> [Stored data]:
···

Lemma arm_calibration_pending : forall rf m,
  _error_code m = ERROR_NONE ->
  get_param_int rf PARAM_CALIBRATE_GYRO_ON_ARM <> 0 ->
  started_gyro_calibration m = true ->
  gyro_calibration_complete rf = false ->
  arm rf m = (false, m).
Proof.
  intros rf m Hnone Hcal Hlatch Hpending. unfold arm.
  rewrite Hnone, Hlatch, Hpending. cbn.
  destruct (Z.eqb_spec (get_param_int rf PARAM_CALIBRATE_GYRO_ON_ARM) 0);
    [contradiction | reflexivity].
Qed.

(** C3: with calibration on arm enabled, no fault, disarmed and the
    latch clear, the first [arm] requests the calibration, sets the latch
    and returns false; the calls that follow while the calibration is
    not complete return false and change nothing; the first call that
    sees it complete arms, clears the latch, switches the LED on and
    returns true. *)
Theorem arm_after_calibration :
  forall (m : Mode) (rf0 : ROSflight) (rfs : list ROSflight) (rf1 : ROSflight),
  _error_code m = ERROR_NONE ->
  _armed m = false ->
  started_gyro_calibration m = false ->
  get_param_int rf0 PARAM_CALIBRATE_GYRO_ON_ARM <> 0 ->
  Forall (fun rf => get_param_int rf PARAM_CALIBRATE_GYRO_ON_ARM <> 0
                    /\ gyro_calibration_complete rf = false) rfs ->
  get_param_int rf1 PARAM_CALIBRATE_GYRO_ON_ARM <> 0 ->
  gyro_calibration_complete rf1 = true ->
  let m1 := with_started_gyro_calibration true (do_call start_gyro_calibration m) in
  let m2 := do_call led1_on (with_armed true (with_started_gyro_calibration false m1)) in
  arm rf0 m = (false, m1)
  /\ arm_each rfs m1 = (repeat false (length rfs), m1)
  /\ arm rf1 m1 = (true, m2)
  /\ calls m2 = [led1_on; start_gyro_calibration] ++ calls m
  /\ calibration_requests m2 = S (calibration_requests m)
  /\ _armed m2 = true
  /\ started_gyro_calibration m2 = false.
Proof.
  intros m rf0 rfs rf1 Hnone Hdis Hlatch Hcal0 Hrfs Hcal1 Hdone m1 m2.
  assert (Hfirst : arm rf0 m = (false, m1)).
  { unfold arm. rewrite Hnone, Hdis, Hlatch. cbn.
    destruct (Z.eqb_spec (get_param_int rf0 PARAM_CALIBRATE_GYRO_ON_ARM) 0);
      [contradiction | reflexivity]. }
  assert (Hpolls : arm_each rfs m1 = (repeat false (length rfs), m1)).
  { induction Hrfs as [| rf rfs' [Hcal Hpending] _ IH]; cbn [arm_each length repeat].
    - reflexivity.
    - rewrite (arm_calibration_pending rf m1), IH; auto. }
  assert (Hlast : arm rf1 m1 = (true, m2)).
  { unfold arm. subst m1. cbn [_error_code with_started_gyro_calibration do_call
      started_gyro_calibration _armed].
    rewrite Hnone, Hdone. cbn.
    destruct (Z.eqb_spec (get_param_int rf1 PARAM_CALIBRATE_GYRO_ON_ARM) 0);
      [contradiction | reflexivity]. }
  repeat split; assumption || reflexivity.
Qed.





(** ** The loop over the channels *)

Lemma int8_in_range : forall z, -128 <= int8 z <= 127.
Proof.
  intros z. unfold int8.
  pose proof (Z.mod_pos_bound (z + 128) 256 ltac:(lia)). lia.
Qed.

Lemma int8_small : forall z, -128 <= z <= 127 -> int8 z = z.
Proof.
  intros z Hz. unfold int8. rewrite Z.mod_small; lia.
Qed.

···

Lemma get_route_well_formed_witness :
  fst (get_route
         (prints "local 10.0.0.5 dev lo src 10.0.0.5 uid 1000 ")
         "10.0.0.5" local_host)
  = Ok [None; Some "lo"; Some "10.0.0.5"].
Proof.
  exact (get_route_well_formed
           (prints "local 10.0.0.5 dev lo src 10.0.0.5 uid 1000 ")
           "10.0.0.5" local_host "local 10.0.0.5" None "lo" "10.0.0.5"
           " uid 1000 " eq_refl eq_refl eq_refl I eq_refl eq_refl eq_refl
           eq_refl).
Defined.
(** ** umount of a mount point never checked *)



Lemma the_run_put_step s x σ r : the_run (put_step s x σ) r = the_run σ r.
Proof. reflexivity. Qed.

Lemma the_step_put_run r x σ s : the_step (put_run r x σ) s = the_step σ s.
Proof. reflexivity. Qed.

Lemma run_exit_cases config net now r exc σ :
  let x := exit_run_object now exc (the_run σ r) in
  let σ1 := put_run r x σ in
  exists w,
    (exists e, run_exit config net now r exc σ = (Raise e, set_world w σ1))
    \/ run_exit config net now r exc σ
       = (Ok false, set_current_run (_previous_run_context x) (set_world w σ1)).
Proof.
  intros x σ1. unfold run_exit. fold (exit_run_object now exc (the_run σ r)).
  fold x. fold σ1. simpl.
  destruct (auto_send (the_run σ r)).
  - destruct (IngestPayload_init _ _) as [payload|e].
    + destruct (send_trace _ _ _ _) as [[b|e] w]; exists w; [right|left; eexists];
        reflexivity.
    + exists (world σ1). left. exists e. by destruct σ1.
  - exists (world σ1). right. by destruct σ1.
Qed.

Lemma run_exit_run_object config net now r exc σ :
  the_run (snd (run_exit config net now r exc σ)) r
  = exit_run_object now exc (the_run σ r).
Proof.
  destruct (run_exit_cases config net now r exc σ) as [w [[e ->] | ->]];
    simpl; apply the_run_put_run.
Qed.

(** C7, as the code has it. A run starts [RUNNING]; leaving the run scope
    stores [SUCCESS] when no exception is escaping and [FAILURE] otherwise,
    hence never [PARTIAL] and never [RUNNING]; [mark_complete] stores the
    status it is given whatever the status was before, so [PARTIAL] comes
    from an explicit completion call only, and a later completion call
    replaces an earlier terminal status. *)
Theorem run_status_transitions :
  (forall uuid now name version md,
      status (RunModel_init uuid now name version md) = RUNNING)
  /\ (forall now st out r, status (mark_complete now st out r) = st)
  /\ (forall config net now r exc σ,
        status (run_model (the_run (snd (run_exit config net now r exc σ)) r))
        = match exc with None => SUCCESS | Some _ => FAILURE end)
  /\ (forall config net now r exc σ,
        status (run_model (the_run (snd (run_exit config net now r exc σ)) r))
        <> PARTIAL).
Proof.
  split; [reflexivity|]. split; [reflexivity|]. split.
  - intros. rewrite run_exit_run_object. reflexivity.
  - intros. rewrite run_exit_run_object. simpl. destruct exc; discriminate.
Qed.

···

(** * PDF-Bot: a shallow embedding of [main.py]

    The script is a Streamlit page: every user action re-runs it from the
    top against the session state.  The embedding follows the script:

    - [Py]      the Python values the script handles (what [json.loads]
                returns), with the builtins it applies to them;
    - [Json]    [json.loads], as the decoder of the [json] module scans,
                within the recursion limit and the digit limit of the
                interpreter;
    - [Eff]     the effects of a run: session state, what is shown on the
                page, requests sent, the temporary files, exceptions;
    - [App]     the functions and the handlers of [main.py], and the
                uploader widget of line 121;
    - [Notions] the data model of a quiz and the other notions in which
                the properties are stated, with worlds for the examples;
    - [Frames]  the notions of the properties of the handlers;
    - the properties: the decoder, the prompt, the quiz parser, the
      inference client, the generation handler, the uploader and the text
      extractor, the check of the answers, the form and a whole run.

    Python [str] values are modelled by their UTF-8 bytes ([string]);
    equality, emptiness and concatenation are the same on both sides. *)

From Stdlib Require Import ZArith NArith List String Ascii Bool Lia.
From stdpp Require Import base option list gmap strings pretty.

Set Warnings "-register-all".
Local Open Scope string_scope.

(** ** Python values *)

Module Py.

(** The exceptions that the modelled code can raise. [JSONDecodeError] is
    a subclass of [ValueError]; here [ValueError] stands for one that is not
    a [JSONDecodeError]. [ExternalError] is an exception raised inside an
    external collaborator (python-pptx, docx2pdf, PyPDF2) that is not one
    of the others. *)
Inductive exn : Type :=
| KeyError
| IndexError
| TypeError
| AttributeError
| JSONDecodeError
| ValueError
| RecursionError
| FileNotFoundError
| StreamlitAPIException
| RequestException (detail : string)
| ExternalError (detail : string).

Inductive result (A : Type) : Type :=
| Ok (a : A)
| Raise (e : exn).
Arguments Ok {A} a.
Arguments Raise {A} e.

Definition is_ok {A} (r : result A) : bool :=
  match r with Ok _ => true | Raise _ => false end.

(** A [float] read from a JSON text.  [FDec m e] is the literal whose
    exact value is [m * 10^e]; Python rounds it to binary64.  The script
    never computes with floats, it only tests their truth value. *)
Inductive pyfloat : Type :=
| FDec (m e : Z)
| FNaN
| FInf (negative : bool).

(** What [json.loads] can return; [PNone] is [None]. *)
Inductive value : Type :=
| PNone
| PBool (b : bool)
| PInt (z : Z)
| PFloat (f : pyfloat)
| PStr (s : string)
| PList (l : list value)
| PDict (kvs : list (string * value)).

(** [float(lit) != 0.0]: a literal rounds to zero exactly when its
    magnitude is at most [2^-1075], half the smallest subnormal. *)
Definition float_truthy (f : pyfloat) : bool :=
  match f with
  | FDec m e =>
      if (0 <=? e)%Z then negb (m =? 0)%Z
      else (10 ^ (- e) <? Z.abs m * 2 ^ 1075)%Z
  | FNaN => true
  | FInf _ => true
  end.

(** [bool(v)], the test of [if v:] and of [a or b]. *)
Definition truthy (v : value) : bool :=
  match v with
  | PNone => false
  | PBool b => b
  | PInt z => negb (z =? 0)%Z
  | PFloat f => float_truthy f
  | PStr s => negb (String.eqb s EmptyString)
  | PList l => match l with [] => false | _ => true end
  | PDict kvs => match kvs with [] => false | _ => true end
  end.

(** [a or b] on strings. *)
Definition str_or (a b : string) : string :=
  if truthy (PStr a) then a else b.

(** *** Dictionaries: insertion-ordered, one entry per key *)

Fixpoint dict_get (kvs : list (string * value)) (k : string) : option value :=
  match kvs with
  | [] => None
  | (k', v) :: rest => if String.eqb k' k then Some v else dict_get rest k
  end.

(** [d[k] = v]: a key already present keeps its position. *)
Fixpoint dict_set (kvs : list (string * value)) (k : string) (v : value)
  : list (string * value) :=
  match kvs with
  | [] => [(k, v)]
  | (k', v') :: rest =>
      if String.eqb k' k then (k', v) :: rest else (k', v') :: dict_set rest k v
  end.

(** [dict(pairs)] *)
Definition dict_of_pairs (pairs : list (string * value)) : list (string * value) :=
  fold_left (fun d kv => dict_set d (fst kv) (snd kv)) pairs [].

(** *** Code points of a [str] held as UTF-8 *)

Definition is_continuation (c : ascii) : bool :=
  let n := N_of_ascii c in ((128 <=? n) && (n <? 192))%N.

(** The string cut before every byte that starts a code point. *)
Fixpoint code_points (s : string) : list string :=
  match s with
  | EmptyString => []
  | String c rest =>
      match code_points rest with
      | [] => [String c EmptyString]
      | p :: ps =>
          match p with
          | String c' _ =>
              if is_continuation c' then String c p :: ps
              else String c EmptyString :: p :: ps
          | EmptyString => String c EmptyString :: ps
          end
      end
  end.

···

> [TASK STATEMENT]: Reproduce exactly the section above that begins at the line containing "Lemma arm_calibration_pending : forall" and ends at the line containing "start_gyro_calibration] ++ calls m", leaving out all other lines.

> [ANSWER SPACE]:
Lemma arm_calibration_pending : forall rf m,
  _error_code m = ERROR_NONE ->
  get_param_int rf PARAM_CALIBRATE_GYRO_ON_ARM <> 0 ->
  started_gyro_calibration m = true ->
  gyro_calibration_complete rf = false ->
  arm rf m = (false, m).
Proof.
  intros rf m Hnone Hcal Hlatch Hpending. unfold arm.
  rewrite Hnone, Hlatch, Hpending. cbn.
  destruct (Z.eqb_spec (get_param_int rf PARAM_CALIBRATE_GYRO_ON_ARM) 0);
    [contradiction | reflexivity].
Qed.

(** C3: with calibration on arm enabled, no fault, disarmed and the
    latch clear, the first [arm] requests the calibration, sets the latch
    and returns false; the calls that follow while the calibration is
    not complete return false and change nothing; the first call that
    sees it complete arms, clears the latch, switches the LED on and
    returns true. *)
Theorem arm_after_calibration :
  forall (m : Mode) (rf0 : ROSflight) (rfs : list ROSflight) (rf1 : ROSflight),
  _error_code m = ERROR_NONE ->
  _armed m = false ->
  started_gyro_calibration m = false ->
  get_param_int rf0 PARAM_CALIBRATE_GYRO_ON_ARM <> 0 ->
  Forall (fun rf => get_param_int rf PARAM_CALIBRATE_GYRO_ON_ARM <> 0
                    /\ gyro_calibration_complete rf = false) rfs ->
  get_param_int rf1 PARAM_CALIBRATE_GYRO_ON_ARM <> 0 ->
  gyro_calibration_complete rf1 = true ->
  let m1 := with_started_gyro_calibration true (do_call start_gyro_calibration m) in
  let m2 := do_call led1_on (with_armed true (with_started_gyro_calibration false m1)) in
  arm rf0 m = (false, m1)
  /\ arm_each rfs m1 = (repeat false (length rfs), m1)
  /\ arm rf1 m1 = (true, m2)
  /\ calls m2 = [led1_on; start_gyro_calibration] ++ calls m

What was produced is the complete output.